● **Assignment**: Beginning with the line where "intros Hk Hx Hov." appears, restate the lines word for word through the last one in the listing.

● **Data provided**:
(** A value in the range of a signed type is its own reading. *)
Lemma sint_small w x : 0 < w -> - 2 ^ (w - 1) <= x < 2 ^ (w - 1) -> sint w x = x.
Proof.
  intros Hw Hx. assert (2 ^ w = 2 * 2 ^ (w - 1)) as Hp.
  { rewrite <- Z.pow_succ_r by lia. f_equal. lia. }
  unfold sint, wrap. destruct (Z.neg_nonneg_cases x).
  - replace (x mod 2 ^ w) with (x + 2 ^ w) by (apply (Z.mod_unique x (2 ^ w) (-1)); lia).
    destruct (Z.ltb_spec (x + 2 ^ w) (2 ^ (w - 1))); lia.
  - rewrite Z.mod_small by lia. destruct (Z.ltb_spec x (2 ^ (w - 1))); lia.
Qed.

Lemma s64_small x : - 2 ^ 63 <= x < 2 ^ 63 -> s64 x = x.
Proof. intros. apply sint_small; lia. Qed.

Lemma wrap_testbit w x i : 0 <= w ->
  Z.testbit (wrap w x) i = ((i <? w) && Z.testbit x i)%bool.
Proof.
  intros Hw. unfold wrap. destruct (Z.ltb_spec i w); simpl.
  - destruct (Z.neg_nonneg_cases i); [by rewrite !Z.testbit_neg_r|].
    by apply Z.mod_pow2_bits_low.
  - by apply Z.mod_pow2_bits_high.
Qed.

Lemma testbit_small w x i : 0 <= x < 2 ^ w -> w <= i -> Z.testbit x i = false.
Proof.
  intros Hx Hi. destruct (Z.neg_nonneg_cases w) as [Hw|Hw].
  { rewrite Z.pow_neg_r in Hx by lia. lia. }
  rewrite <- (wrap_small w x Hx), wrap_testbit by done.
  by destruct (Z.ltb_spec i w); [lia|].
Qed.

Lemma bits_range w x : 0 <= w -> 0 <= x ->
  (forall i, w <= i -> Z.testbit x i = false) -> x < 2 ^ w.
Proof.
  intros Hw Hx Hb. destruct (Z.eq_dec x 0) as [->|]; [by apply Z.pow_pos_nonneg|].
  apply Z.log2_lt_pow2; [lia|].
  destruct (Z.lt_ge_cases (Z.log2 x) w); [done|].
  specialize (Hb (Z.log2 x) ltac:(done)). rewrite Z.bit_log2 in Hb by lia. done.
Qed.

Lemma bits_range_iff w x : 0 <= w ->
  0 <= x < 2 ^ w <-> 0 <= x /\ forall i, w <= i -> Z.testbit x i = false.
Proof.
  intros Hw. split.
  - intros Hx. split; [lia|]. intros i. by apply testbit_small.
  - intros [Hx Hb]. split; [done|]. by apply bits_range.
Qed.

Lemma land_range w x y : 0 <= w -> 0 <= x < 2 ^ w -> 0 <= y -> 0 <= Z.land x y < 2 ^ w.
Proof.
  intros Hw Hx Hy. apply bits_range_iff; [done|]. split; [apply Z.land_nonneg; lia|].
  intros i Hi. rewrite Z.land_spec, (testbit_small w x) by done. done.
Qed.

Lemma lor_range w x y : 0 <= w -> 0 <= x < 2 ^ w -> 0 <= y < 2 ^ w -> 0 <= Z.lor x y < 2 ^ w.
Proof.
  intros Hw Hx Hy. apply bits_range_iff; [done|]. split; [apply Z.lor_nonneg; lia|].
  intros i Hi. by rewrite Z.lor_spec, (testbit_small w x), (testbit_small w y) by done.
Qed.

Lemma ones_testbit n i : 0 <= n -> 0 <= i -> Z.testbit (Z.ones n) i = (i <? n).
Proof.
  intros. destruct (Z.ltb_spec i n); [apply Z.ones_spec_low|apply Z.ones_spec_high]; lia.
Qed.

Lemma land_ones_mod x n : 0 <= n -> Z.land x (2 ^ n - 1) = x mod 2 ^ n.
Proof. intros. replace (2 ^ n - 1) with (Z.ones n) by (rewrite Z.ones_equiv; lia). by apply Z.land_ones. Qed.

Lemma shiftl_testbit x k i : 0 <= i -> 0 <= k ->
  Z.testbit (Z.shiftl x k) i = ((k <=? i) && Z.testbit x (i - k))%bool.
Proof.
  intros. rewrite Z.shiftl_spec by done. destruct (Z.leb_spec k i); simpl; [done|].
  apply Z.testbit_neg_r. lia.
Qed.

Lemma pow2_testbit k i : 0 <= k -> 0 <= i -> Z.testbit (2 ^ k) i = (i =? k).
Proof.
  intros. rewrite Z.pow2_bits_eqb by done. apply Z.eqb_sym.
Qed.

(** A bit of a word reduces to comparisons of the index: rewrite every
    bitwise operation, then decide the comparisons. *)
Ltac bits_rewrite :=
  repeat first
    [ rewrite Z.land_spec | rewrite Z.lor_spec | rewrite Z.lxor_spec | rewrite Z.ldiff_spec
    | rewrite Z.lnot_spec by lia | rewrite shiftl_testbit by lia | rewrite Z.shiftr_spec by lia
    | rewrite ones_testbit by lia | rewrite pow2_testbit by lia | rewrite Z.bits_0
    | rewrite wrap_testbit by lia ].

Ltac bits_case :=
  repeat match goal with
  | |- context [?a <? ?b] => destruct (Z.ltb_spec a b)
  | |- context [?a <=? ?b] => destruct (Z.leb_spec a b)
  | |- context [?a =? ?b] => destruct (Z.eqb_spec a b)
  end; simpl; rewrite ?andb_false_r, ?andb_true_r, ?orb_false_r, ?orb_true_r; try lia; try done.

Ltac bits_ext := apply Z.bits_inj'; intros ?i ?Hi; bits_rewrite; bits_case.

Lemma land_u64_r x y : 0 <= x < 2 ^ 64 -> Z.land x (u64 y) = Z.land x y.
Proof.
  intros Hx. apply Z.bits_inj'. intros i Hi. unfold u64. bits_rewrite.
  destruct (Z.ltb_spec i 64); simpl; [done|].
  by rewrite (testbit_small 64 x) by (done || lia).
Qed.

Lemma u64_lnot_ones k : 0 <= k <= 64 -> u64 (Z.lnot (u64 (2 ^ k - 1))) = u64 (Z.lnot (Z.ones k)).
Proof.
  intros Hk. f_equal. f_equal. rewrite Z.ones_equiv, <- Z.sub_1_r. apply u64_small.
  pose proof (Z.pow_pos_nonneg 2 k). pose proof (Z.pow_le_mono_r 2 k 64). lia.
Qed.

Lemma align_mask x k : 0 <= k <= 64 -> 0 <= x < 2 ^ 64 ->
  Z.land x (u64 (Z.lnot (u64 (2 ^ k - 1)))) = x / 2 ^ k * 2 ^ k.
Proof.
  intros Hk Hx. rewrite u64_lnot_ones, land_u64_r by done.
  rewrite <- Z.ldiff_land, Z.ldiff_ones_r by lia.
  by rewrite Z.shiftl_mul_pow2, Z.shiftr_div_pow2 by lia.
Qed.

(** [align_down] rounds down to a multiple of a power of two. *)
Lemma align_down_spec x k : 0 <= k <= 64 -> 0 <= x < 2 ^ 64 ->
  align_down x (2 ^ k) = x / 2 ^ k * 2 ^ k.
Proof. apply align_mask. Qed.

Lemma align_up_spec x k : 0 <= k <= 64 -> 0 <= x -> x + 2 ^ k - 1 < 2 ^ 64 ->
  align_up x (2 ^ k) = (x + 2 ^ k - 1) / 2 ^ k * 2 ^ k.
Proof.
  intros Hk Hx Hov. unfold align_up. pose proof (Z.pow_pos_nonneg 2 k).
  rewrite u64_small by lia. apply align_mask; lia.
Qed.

● **Task result**:
  intros Hk Hx Hov. unfold align_up. pose proof (Z.pow_pos_nonneg 2 k).
  rewrite u64_small by lia. apply align_mask; lia.
Qed.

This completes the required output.